» SOURCE MATERIAL
□ □ □ □ □

Lemma timing_step s l s' : 0 ≤ R → timing s → prompt_step s l s' → timing s'.
Proof.
  intros HR [Hot Hne Hsp] [[_ Hst] Hp]. destruct s as [k p m f t snt term]; simpl in *.
  unfold on_time, may_pass, last_sent in *. simpl in *.
  inversion Hst; subst; simpl in *; subst; constructor; simpl in *; try done; unfold on_time, last_sent; simpl;
    try (intros; specialize (Hot eq_refl) || specialize (Hot ltac:(done)); unfold k_interval, minutes in *; simpl in *; lia).
  - apply (spaced_cons t snt); [done | | done]. specialize (Hot eq_refl). lia.
  - intros Hf. specialize (Hot Hf). destruct k as [| |w|w|w []|w []| | |]; simpl in *; done.
  - intros Hf. specialize (Hot Hf). destruct k as [| |w|w|w []|w []| | |]; simpl in *; lia.
Qed.

Lemma timing_run created start tr s :
  0 ≤ R → created ≤ start ≤ created + R → run prompt_step (init created start) tr s → timing s.
Proof.
  intros HR Hs. revert tr s. apply (run_invariant prompt_step (λ _ s, timing s)).
  - constructor; [intros _; unfold on_time, last_sent; simpl; lia | done | done].
  - eauto using timing_step.
Qed.

End spacing.
End KeepAlive.

(** ** Examples *)
Module KeepAliveWitness.
Import KeepAlive.

Lemma sync_eq s l s1 s2 : sync s l s1 → s1 = s2 → sync s l s2.
Proof. by intros ? <-. Qed.

(** [stop] is called while the thread sleeps. *)
Definition asleep (w : Z) : state := State (KAsleep w) SIdle None false 0 [0] false.

Lemma to_asleep : run step (init 0 0) [Thread; Thread; Thread] (asleep k_interval).
Proof.
  eapply run_cons; [split; [done | by apply k_start]|].
  eapply run_cons; [split; [done | by apply k_wait]|].
  apply run_one. split; [done|]. eapply sync_eq; [by apply (k_sleep _ k_interval) | reflexivity].
Qed.

(** [stop] has notified and joins. *)
Definition joining : state := State (KWoken k_interval false) SJoin None true 0 [0] false.

Lemma to_joining : run step (asleep k_interval) [Stop; Stop; Stop; Stop; Stop] joining.
Proof.
  eapply run_cons; [split; [done | by apply s_call]|].
  eapply run_cons; [split; [done | by apply s_lock]|].
  eapply run_cons; [split; [done | by apply s_set]|].
  eapply run_cons; [split; [done | by apply s_unlock]|].
  apply run_one. split; [done|]. eapply sync_eq; [by apply s_notify | reflexivity].
Qed.

Lemma stop_joins_keep_alive_witness :
  run step (init 0 0) ([Thread; Thread; Thread] ++ [Stop; Stop; Stop; Stop; Stop]) joining ∧
  ∃ s', step joining Thread s'.
Proof.
  assert (Hr : run step (init 0 0) ([Thread; Thread; Thread] ++ [Stop; Stop; Stop; Stop; Stop]) joining)
    by (eapply run_app; [exact to_asleep | exact to_joining]).
  split; [exact Hr|].
  destruct (stop_joins_keep_alive 0 0 _ joining [] joining Hr eq_refl (run_nil _ _) eq_refl) as (_ & Hp & _).
  destruct (Hp eq_refl) as [Hd|Hs]; [discriminate Hd | exact Hs].
Defined.

(** A first renewal after 25 minutes that takes two. *)
Definition renewing : state := State KRenew SIdle None false (k_interval + minutes 2) [k_interval; 0] false.

Lemma to_renewing :
  run (prompt_step (minutes 2)) (init 0 0)
    [Thread; Thread; Thread; Time k_interval; Thread; Thread; Thread; Time (minutes 2)] renewing.
Proof.
  eapply run_cons; [split; [split; [done | by apply k_start] | done]|].
  eapply run_cons; [split; [split; [done | by apply k_wait] | done]|].
  eapply run_cons; [split; [split; [done | by eapply (k_sleep _ k_interval)] | done]|].
  eapply run_cons; [split; [split; [done | by apply (time_passes _ k_interval)] | done]|].
  eapply run_cons; [split; [split; [done | by eapply (k_timeout _ k_interval)] | done]|].
  eapply run_cons; [split; [split; [done | by eapply (k_reacquire _ k_interval true)] | done]|].
  eapply run_cons; [split; [split; [done | by eapply (k_renew _ k_interval)] | done]|].
  apply run_one. split; [split; [done|] | done]. eapply sync_eq; [by apply (time_passes _ (minutes 2)) | reflexivity].
Qed.

End KeepAliveWitness.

□ □ □ □ □

» TO DO
An exact copy of the lines above, from the one containing "s_notify | reflexivity]." through the one containing "destruct (stop_joins_keep_alive 0", is the whole of the answer.

» EXERCISE SOLUTION
  apply run_one. split; [done|]. eapply sync_eq; [by apply s_notify | reflexivity].
Qed.

Lemma stop_joins_keep_alive_witness :
  run step (init 0 0) ([Thread; Thread; Thread] ++ [Stop; Stop; Stop; Stop; Stop]) joining ∧
  ∃ s', step joining Thread s'.
Proof.
  assert (Hr : run step (init 0 0) ([Thread; Thread; Thread] ++ [Stop; Stop; Stop; Stop; Stop]) joining)
    by (eapply run_app; [exact to_asleep | exact to_joining]).
  split; [exact Hr|].
  destruct (stop_joins_keep_alive 0 0 _ joining [] joining Hr eq_refl (run_nil _ _) eq_refl) as (_ & Hp & _).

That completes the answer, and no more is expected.